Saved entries
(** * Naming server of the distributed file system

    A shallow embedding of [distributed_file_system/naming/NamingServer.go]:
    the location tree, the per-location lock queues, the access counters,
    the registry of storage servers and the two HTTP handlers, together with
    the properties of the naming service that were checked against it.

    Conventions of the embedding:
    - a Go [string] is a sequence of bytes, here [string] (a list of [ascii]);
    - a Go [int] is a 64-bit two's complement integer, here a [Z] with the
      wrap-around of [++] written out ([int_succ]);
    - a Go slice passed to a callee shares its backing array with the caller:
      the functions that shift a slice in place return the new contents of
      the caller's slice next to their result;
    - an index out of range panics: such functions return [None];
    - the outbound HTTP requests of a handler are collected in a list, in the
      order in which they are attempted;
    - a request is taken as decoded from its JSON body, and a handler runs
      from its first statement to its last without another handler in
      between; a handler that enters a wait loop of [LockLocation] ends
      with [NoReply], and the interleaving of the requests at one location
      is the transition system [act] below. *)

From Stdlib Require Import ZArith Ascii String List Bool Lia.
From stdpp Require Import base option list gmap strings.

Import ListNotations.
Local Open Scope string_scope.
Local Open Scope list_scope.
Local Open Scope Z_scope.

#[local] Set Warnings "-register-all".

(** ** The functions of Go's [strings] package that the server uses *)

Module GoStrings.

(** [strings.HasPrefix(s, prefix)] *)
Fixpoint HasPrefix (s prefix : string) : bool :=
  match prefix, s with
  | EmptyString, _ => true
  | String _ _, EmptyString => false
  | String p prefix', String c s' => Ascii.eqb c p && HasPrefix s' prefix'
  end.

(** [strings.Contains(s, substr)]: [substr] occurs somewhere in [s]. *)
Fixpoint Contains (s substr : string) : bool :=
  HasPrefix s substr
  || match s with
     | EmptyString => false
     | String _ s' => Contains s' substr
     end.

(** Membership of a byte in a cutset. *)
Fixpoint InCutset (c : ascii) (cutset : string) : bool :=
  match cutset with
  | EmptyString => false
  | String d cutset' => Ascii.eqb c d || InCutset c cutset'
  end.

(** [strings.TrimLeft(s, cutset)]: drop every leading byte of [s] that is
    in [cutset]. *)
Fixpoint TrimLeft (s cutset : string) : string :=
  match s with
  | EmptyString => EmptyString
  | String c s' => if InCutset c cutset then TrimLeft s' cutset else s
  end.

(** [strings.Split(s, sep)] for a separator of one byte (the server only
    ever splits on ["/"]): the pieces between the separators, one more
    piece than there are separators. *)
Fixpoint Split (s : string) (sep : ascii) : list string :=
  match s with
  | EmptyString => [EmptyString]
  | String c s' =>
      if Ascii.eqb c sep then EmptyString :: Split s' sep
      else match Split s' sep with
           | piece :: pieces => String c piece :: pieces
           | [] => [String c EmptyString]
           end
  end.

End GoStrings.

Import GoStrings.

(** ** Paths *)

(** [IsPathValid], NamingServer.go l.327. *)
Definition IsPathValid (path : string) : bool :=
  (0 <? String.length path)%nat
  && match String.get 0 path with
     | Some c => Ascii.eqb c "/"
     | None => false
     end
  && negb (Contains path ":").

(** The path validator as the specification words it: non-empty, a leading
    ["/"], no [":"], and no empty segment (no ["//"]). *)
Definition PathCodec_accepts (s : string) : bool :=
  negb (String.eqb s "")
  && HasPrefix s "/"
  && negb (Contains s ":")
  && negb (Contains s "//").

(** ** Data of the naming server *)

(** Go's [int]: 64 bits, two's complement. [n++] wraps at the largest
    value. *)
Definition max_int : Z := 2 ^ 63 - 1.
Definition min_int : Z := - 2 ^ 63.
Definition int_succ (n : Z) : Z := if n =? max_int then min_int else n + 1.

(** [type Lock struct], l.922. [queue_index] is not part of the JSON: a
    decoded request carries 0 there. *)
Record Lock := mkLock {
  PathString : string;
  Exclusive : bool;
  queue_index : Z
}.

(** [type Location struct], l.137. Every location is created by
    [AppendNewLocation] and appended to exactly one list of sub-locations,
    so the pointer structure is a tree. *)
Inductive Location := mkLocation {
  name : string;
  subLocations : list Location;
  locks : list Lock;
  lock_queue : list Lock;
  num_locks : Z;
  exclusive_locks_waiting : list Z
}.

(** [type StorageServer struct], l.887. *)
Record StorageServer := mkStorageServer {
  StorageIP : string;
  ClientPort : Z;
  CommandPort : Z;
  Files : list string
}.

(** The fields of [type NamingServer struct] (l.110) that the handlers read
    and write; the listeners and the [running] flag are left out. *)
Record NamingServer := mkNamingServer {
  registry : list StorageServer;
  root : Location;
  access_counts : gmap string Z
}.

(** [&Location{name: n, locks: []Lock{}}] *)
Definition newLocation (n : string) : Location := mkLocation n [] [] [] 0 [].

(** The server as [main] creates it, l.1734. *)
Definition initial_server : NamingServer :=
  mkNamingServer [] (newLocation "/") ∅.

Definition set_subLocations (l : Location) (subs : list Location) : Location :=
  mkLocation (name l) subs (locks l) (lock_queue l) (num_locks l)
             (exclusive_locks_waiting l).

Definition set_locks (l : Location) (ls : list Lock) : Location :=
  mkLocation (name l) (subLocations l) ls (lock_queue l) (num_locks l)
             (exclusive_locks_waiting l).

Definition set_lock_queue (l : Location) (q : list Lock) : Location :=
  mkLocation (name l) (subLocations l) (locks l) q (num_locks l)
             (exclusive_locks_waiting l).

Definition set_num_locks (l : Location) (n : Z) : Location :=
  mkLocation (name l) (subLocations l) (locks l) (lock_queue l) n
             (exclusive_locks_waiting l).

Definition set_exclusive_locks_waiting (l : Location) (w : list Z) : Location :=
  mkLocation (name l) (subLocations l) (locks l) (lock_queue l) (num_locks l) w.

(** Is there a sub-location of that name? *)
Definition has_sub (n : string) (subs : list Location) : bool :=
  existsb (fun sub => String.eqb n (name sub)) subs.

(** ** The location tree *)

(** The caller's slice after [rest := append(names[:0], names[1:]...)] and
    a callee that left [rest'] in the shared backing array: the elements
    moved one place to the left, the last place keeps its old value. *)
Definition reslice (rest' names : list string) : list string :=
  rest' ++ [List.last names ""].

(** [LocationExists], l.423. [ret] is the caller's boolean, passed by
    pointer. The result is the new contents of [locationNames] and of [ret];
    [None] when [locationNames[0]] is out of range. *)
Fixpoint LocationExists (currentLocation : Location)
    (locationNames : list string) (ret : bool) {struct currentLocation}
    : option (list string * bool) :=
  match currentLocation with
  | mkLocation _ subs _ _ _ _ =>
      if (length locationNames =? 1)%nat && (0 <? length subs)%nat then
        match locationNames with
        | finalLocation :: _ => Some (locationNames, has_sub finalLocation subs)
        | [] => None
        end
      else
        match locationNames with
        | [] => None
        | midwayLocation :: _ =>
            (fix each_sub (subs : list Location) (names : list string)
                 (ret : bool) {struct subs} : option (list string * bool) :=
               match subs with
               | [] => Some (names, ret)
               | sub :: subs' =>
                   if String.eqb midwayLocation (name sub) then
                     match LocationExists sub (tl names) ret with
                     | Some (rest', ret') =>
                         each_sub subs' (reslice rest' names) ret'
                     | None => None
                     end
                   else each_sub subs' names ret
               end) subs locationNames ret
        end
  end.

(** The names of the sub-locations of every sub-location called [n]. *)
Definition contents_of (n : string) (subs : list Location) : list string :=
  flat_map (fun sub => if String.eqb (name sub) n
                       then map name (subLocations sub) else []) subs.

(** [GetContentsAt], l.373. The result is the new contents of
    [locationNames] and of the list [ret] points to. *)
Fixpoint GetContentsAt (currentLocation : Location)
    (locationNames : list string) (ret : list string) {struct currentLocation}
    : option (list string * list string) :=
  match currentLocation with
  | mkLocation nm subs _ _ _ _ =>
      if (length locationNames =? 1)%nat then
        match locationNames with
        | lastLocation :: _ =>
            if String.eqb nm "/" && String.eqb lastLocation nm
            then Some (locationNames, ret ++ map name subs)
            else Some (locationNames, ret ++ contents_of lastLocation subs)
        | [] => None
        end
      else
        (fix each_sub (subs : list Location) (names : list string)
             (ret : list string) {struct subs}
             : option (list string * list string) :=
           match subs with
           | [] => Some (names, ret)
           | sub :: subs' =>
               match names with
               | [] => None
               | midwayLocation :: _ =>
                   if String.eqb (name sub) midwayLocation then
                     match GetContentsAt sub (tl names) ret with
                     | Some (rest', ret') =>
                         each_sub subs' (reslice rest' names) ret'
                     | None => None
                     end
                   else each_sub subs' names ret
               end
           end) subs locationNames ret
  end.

What you should do> Bring together each line above where the string "embedding" turns up.

Result of the task>
    A shallow embedding of [distributed_file_system/naming/NamingServer.go]:
    Conventions of the embedding:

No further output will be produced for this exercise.